◆ Description of the task ◆
Go through the lines below one by one and count those holding the string "gmap". Give the count alone.

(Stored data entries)

☆ ☆ ☆ ☆ ☆

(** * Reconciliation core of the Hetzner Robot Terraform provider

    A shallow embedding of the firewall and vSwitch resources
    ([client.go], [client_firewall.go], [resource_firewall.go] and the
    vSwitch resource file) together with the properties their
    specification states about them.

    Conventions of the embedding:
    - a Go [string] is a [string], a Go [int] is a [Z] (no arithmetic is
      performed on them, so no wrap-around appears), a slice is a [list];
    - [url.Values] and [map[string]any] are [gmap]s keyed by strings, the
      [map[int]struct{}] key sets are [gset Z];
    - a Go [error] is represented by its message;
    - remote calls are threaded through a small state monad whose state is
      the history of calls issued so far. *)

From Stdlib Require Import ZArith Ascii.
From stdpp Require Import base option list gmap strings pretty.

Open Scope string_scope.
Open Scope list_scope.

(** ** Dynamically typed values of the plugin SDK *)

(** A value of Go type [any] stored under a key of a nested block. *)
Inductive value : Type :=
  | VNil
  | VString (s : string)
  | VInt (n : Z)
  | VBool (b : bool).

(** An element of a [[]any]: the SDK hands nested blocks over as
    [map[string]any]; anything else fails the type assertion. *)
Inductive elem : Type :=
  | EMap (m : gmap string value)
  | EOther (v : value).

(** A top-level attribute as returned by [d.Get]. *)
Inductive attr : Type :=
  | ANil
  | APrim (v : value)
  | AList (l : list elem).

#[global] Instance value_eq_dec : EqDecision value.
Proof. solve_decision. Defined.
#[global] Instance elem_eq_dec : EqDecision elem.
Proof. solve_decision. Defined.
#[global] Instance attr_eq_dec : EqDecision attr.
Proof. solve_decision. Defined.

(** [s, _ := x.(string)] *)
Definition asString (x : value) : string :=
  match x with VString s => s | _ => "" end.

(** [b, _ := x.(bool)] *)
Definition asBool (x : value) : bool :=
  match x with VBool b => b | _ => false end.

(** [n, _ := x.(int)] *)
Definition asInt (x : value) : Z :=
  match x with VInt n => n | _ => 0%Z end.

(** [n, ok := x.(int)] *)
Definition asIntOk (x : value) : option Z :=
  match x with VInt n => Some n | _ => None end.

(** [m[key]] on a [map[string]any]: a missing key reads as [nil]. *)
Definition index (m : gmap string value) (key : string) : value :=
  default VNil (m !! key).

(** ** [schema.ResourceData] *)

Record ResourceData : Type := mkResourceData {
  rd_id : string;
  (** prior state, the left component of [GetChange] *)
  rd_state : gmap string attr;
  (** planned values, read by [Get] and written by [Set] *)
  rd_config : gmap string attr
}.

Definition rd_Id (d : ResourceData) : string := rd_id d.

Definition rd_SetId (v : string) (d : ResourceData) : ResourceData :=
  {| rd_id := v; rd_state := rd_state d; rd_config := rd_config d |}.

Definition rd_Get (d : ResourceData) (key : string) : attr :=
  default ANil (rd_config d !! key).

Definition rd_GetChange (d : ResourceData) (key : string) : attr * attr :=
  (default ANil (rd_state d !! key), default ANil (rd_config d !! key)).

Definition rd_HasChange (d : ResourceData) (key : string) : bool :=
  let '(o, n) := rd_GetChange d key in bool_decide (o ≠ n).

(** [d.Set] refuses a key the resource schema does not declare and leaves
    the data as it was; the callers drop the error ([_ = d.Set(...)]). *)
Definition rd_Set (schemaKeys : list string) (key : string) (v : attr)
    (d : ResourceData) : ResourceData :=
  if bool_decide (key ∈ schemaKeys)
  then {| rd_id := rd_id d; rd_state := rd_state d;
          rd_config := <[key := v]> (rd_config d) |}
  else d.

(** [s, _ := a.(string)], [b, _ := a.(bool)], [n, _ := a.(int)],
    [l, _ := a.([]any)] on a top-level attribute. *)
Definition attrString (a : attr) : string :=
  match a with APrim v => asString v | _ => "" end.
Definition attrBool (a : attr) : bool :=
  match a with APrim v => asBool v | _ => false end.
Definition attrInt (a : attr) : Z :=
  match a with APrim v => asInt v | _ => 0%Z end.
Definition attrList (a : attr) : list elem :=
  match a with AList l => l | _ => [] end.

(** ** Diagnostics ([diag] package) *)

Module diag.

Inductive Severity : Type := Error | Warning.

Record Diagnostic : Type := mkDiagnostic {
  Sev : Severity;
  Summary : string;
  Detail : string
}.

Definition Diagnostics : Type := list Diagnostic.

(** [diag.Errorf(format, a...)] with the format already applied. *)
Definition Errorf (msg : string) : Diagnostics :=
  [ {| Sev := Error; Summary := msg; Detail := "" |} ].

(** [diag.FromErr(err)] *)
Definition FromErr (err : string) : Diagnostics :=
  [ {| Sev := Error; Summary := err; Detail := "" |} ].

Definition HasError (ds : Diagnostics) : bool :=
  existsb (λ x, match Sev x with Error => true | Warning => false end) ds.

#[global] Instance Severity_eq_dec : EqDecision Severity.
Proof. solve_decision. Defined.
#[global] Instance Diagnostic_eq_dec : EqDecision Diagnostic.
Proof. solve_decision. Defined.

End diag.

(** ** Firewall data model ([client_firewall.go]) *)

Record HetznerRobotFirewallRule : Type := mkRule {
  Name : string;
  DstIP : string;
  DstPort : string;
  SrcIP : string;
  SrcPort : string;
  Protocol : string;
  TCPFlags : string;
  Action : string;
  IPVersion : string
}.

☆ ☆ ☆ ☆ ☆

◆ Answer section ◆
6